# Task prompt:
Take the lines from the beginning of the data below through the line holding "Forall (Forall inUnit)" and return exactly those.

(Saved entries)
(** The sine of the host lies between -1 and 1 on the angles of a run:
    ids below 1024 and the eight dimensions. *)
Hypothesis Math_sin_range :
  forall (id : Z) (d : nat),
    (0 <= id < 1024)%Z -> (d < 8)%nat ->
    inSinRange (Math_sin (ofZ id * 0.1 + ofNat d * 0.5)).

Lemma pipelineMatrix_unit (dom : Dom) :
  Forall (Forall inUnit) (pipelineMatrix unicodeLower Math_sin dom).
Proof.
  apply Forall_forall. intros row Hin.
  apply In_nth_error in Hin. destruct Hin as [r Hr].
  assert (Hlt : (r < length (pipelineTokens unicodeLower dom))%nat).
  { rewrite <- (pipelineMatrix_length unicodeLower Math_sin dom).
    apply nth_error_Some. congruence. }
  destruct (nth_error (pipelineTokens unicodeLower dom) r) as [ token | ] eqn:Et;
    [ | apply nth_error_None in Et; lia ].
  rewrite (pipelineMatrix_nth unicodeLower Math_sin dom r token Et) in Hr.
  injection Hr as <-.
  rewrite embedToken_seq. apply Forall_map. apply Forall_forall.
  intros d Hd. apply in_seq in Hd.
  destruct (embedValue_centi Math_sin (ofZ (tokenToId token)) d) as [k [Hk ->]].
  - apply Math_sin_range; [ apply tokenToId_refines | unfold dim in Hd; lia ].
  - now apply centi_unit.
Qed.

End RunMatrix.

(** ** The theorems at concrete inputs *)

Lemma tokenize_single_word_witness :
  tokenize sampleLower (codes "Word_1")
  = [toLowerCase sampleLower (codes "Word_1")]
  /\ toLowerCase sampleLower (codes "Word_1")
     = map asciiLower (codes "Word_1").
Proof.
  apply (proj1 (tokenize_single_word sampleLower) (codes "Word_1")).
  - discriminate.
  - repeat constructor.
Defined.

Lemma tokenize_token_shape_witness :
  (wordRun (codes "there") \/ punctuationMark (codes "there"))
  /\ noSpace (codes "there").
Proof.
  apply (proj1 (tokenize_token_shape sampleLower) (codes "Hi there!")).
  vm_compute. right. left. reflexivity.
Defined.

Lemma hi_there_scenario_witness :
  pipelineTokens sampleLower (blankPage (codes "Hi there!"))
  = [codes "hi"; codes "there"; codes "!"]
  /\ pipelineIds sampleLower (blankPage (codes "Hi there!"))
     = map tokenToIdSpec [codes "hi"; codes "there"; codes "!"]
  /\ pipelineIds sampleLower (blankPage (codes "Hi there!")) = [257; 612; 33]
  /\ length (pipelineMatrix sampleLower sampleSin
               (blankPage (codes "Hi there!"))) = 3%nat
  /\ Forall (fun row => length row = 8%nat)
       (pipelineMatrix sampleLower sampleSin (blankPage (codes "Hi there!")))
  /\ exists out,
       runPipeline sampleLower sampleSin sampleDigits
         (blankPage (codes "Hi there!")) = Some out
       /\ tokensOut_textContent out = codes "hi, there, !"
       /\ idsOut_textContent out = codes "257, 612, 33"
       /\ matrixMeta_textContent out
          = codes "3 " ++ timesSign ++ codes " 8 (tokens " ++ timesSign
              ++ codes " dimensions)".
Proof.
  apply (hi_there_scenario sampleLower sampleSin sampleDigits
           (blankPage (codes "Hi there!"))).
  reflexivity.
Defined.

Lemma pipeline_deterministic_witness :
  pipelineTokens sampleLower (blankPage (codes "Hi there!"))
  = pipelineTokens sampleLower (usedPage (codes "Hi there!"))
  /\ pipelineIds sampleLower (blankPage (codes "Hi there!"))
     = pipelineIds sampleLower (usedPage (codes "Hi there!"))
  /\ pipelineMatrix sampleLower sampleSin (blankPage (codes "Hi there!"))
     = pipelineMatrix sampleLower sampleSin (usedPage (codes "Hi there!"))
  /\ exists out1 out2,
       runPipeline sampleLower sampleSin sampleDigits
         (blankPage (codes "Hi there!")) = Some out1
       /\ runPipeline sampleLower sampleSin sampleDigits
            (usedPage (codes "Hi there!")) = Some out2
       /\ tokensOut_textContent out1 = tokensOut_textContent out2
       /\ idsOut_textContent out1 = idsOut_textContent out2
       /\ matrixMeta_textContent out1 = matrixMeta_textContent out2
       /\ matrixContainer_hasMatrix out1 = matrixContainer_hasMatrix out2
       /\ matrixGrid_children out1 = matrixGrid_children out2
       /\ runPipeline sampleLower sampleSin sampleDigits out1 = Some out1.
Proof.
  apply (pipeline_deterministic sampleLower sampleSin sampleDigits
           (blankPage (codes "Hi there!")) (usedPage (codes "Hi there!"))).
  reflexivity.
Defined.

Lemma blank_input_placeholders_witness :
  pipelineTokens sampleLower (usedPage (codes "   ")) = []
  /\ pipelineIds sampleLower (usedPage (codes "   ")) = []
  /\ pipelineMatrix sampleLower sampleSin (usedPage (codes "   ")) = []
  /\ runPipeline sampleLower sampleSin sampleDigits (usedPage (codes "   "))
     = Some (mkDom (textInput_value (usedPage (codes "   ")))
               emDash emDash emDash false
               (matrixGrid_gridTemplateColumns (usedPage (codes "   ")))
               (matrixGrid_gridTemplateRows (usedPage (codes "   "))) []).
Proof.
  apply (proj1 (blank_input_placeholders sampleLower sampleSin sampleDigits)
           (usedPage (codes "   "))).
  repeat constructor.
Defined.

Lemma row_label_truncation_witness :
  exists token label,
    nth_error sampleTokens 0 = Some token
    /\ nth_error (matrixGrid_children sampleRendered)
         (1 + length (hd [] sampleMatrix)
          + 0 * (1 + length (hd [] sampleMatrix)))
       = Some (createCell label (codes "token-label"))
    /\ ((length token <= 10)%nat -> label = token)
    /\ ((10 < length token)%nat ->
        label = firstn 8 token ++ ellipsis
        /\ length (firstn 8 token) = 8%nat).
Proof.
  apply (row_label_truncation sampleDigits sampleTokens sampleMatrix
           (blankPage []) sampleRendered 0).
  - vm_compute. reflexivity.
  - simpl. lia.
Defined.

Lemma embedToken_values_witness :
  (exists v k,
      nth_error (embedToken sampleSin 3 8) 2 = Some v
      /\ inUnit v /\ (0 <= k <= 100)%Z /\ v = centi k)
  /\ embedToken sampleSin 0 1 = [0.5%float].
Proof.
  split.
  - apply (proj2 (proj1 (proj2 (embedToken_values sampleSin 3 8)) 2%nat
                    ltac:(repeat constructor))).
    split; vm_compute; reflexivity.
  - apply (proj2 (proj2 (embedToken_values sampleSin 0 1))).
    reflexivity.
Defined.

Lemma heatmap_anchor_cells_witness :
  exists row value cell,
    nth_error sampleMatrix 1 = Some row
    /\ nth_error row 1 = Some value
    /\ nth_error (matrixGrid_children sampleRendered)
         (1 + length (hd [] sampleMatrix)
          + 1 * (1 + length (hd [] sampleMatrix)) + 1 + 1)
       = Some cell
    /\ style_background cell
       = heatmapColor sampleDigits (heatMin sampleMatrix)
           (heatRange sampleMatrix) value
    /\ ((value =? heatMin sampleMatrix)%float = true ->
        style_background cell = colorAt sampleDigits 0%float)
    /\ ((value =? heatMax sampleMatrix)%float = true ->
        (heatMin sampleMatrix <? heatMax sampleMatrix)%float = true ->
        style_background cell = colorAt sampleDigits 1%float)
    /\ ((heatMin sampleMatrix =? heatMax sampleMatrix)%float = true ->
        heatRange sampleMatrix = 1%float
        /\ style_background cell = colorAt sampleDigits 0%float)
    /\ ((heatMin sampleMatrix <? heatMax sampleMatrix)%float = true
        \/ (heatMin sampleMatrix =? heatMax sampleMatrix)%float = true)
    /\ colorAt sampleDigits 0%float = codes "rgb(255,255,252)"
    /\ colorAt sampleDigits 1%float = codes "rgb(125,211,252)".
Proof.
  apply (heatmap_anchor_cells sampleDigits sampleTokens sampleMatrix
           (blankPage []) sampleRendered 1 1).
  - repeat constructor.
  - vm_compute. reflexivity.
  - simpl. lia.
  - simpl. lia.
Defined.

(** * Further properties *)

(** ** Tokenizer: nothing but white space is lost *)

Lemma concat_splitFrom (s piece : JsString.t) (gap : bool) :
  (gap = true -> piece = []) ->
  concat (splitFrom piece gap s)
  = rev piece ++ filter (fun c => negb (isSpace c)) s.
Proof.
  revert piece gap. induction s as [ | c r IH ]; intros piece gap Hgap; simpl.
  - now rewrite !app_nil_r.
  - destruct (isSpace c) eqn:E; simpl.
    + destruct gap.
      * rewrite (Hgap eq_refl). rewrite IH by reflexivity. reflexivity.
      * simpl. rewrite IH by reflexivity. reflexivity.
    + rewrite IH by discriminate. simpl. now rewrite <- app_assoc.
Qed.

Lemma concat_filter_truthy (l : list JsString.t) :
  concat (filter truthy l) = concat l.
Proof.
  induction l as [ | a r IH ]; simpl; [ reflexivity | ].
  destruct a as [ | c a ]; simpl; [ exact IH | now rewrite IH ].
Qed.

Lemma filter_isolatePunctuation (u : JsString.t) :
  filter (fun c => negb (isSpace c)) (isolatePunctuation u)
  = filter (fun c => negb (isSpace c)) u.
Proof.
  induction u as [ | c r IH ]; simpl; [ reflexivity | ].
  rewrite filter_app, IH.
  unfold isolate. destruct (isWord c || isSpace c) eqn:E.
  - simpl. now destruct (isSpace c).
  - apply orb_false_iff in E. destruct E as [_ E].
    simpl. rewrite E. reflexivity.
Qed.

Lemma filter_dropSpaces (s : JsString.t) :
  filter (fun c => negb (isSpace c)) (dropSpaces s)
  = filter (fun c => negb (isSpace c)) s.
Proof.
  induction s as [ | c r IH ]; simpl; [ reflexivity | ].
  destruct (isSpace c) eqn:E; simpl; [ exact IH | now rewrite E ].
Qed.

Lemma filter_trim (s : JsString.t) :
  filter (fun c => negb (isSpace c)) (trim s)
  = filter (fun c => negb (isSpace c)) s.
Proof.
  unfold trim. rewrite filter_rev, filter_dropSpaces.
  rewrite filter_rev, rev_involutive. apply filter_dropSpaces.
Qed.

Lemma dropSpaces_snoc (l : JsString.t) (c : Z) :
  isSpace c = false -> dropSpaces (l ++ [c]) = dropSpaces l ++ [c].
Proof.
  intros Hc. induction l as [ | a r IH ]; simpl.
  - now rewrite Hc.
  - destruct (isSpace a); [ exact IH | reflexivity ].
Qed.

# Answer space:
(** The sine of the host lies between -1 and 1 on the angles of a run:
    ids below 1024 and the eight dimensions. *)
Hypothesis Math_sin_range :
  forall (id : Z) (d : nat),
    (0 <= id < 1024)%Z -> (d < 8)%nat ->
    inSinRange (Math_sin (ofZ id * 0.1 + ofNat d * 0.5)).

Lemma pipelineMatrix_unit (dom : Dom) :
  Forall (Forall inUnit) (pipelineMatrix unicodeLower Math_sin dom).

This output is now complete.